Siento miradas desde los carros, supongo que ya estarán acostumbrados a ver a la doñita gordita que habla sola. No saben que voy rezando por todo, y hasta por ellos para que no les caiga la maldición que les echo por si se están burlando. “Nada de doñita”, les digo con la vista, “yo soy toda una Doña, es más soy La Doña, que traducido al argot reggaetonero es Da’ Doña”. Lo de gordita no pienso discutirlo, mucho menos para que yo misma tenga que escribir La Gorda. Carajo.
No voy sola, me acompaña Barry White, Black Eyed Peas, Luis Enrique, Fonsi, Gisselle, Pitingo, Earth, Wind & Fire, Orozco, Bisbal y Camila. A veces llevo a Alejandro Fernández, pero me distraigo pensando en lo bueno que está y se me enredan los pies.
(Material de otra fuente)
Lemma members_from_length f b l ms :
  members_from f b l = Some ms → (length ms ≤ f)%nat.
Proof.
  revert b l ms. induction f as [|f IH]; intros b l ms; cbn.
  - case_match; naive_solver.
  - case_match; [intros; simplify_eq/=; lia|].
    intros ([s l1] & _ & ([raw l2] & _ & (ms' & Hm & ?)%bind_Some)%bind_Some)%bind_Some.
    simplify_eq/=.
    apply IH in Hm. lia.
Qed.

(** Members read to the closing brace: there is input left. *)
Lemma members_from_nonempty f b l ms : members_from f b l = Some ms → l ≠ [].
Proof. intros H ->. destruct f, b; done. Qed.

Lemma token_value_nonempty l raw r : token_value l = Some (raw, r) → l ≠ [].
Proof. by intros H ->. Qed.
End json.
(* ===== verification/Backend.v ===== *)
(** * The backend interface (internal/vnext/backend.go)

    The [Backend] interface as a type of calls, programs over it, and the two
    ways to run a program: against a concrete backend ([run], with panics) and
    against all possible answers ([exec]).  A statement about every [exec] of a
    program holds for every backend. *)

From S2P Require Import Prelude VNext.
Local Open Scope Z_scope.

(** ** The methods, with the types of their results *)
Inductive call : Set → Type :=
  | KeycodeFor (name : string) : call Z
  | WarpMouse (x y : Z) : call (option error)
  | SendKey (keycode : Z) (press : bool) : call (option error)
  | SendButton (button : Z) (press : bool) : call (option error)
  | ScreenGeometry : call (Z * Z * option error)
  | ManagedClients : call (list WindowInfo * option error)
  | Revalidate (ref : WindowRef) : call (option error)
  | ActivateAlwaysBoth (ref : WindowRef) : call (option error)
  | SetFullscreen (ref : WindowRef) (add : bool) : call (option error)
  | ActiveWindow : call (Z * option error).

(** ** Programs that call a backend *)
Inductive prog (A : Type) : Type :=
  | Ret (a : A)
  | Call {R : Set} (c : call R) (k : R → prog A).
Arguments Ret {A} a.
Arguments Call {A R} c k.

Fixpoint prog_bind_def {A B} (f : A → prog B) (p : prog A) : prog B :=
  match p with
  | Ret a => f a
  | Call c k => Call c (λ r, prog_bind_def f (k r))
  end.

#[global] Instance prog_ret : MRet prog := @Ret.
#[global] Instance prog_bind : MBind prog := @prog_bind_def.

(** One method call. *)
Definition ask {R : Set} (c : call R) : prog R := Call c Ret.

(** ** Executions *)

(** A call together with the answer it got. *)
Inductive event : Type :=
  | EKeycodeFor (name : string) (kc : Z)
  | EWarpMouse (x y : Z) (err : option error)
  | ESendKey (kc : Z) (press : bool) (err : option error)
  | ESendButton (b : Z) (press : bool) (err : option error)
  | EScreenGeometry (geometry : Z * Z * option error)
  | EManagedClients (clients : list WindowInfo * option error)
  | ERevalidate (ref : WindowRef) (err : option error)
  | EActivate (ref : WindowRef) (err : option error)
  | ESetFullscreen (ref : WindowRef) (add : bool) (err : option error)
  | EActiveWindow (active : Z * option error).

Definition Ev {R : Set} (c : call R) : R → event :=
  match c in call R return R → event with
  | KeycodeFor name => EKeycodeFor name
  | WarpMouse x y => EWarpMouse x y
  | SendKey kc press => ESendKey kc press
  | SendButton b press => ESendButton b press
  | ScreenGeometry => EScreenGeometry
  | ManagedClients => EManagedClients
  | Revalidate ref => ERevalidate ref
  | ActivateAlwaysBoth ref => EActivate ref
  | SetFullscreen ref add => ESetFullscreen ref add
  | ActiveWindow => EActiveWindow
  end.

(** The error an answer carries; a keycode lookup has none. *)
Definition ev_error (e : event) : option error :=
  match e with
  | EKeycodeFor _ _ => None
  | EWarpMouse _ _ err | ESendKey _ _ err | ESendButton _ _ err
  | ERevalidate _ err | EActivate _ err | ESetFullscreen _ _ err => err
  | EScreenGeometry g => g.2
  | EManagedClients l => l.2
  | EActiveWindow a => a.2
  end.

(** The first error of a run. *)
Fixpoint first_error (evs : list event) : option error :=
  match evs with
  | [] => None
  | e :: evs' => match ev_error e with Some err => Some err | None => first_error evs' end
  end.

Lemma first_error_app l k :
  first_error (l ++ k) = match first_error l with Some e => Some e | None => first_error k end.
Proof. induction l as [|e l IH]; cbn; [done|]. by destruct (ev_error e). Qed.

(** [exec p evs a]: with the answers recorded in [evs], in this order and no
    others, the program [p] returns [a]. *)
Inductive exec {A} : prog A → list event → A → Prop :=
  | exec_ret a : exec (Ret a) [] a
  | exec_call {R : Set} (c : call R) k (r : R) evs a :
    exec (k r) evs a → exec (Call c k) (Ev c r :: evs) a.

Lemma exec_ret_inv {A} (a b : A) evs : exec (Ret a) evs b → evs = [] ∧ a = b.
Proof. inversion 1; auto. Qed.

(** Inversion of a call without axioms: the answer and the rest of the run. *)
Definition exec_head {A} (p : prog A) (evs : list event) (a : A) : Prop :=
  match p with
  | Ret b => evs = [] ∧ a = b
  | Call c k => ∃ r evs', evs = Ev c r :: evs' ∧ exec (k r) evs' a
  end.

Lemma exec_inv {A} (p : prog A) evs a : exec p evs a → exec_head p evs a.
Proof. destruct 1; cbn; eauto. Qed.

Lemma exec_call_inv {A} {R : Set} (c : call R) (k : R → prog A) evs a :
  exec (Call c k) evs a → ∃ r evs', evs = Ev c r :: evs' ∧ exec (k r) evs' a.
Proof. exact (exec_inv (Call c k) evs a). Qed.

Lemma exec_bind {A B} (p : prog A) (f : A → prog B) evs b :
  exec (p ≫= f) evs b ↔
  ∃ evs1 evs2 a, evs = evs1 ++ evs2 ∧ exec p evs1 a ∧ exec (f a) evs2 b.
Proof.
  revert evs. induction p as [a|R c k IH]; intros evs.
  - split; [intros; exists [], evs, a; by split; [|split; [constructor|]]|].
    intros (evs1 & evs2 & a' & -> & H1%exec_ret_inv & H2). by destruct H1 as [-> ->].
  - split.
    + intros (r & evs' & -> & H)%exec_call_inv.
      apply IH in H as (evs1 & evs2 & a & -> & H1 & H2).
      exists (Ev c r :: evs1), evs2, a. split; [done|]. by split; [constructor|].
    + intros (evs1 & evs2 & a & -> & H1 & H2).
      apply exec_call_inv in H1 as (r & evs' & -> & H1).
      cbn. constructor. apply IH. by exists evs', evs2, a.
Qed.

Lemma exec_ask {R : Set} (c : call R) evs r : exec (ask c) evs r → evs = [Ev c r].
Proof.
  intros (r' & evs' & -> & H)%exec_call_inv. by apply exec_ret_inv in H as [-> ->].
Qed.

(** Undo one bind whose first part is a call. *)
Lemma exec_ask_bind {R : Set} {B} (c : call R) (f : R → prog B) evs b :
  exec (ask c ≫= f) evs b → ∃ r evs', evs = Ev c r :: evs' ∧ exec (f r) evs' b.
Proof.
  intros (evs1 & evs2 & r & -> & H1%exec_ask & H2)%exec_bind. subst. eauto.
Qed.

(** ** Concrete backends *)

(** The result of running Go code on a state: a value or a panic. *)
Inductive res (W A : Type) : Type :=
  | Val (a : A) (w : W)
  | Panicked (msg : string) (w : W).
Arguments Val {W A} a w.
Arguments Panicked {W A} msg w.

(** An implementation of the interface over the state [W]: what each method
    does.  [Backend] is a type class, so that a program run at a state type
    uses that type's implementation. *)
Class Backend (W : Type) := handle : ∀ {R : Set}, call R → W → res W R.

Fixpoint run {W A} `{Backend W} (p : prog A) (w : W) : res W A :=
  match p with
  | Ret a => Val a w
  | Call c k =>
    match handle c w with
    | Val r w' => run (k r) w'
    | Panicked m w' => Panicked m w'
    end
  end.

(** A run that returns is one of the executions. *)
Lemma run_exec {W A} `{Backend W} (p : prog A) w a w' :
  run p w = Val a w' → ∃ evs, exec p evs a.
Proof.
  revert w. induction p as [b|R c k IH]; intros w; cbn.
  - intros; simplify_eq. eauto using exec_ret.
  - destruct (handle c w) as [r w1|]; [|done].
    intros (evs & He)%IH. eauto using exec_call.
Qed.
En vez de llegar a casa estropeada llego con la mecha prendida. Lejos de cansarme me lleno de energía y sigo como petardo durante todo el día, cosa que me ha sentado estupendamente bien con un marido, cuatro hijos y un trabajo.
Lo que no ha cambiado mucho es lo del pie hinchado. Aunque para ser justa, ya no se me hincha tanto. A veces va embutido en la zapatilla, me imagino que gritando “help help, let me free”. Pero a fuerza de tanto paso ya se me va desinflando. Eso me asusta. Como les dije al principio, la hinchazón aparentemente es por la circulación, por lo mucho que he circulado. Me aterra pensar que de tanto caminar se deshinche y que los médicos me digan que la vida se me está desinflando.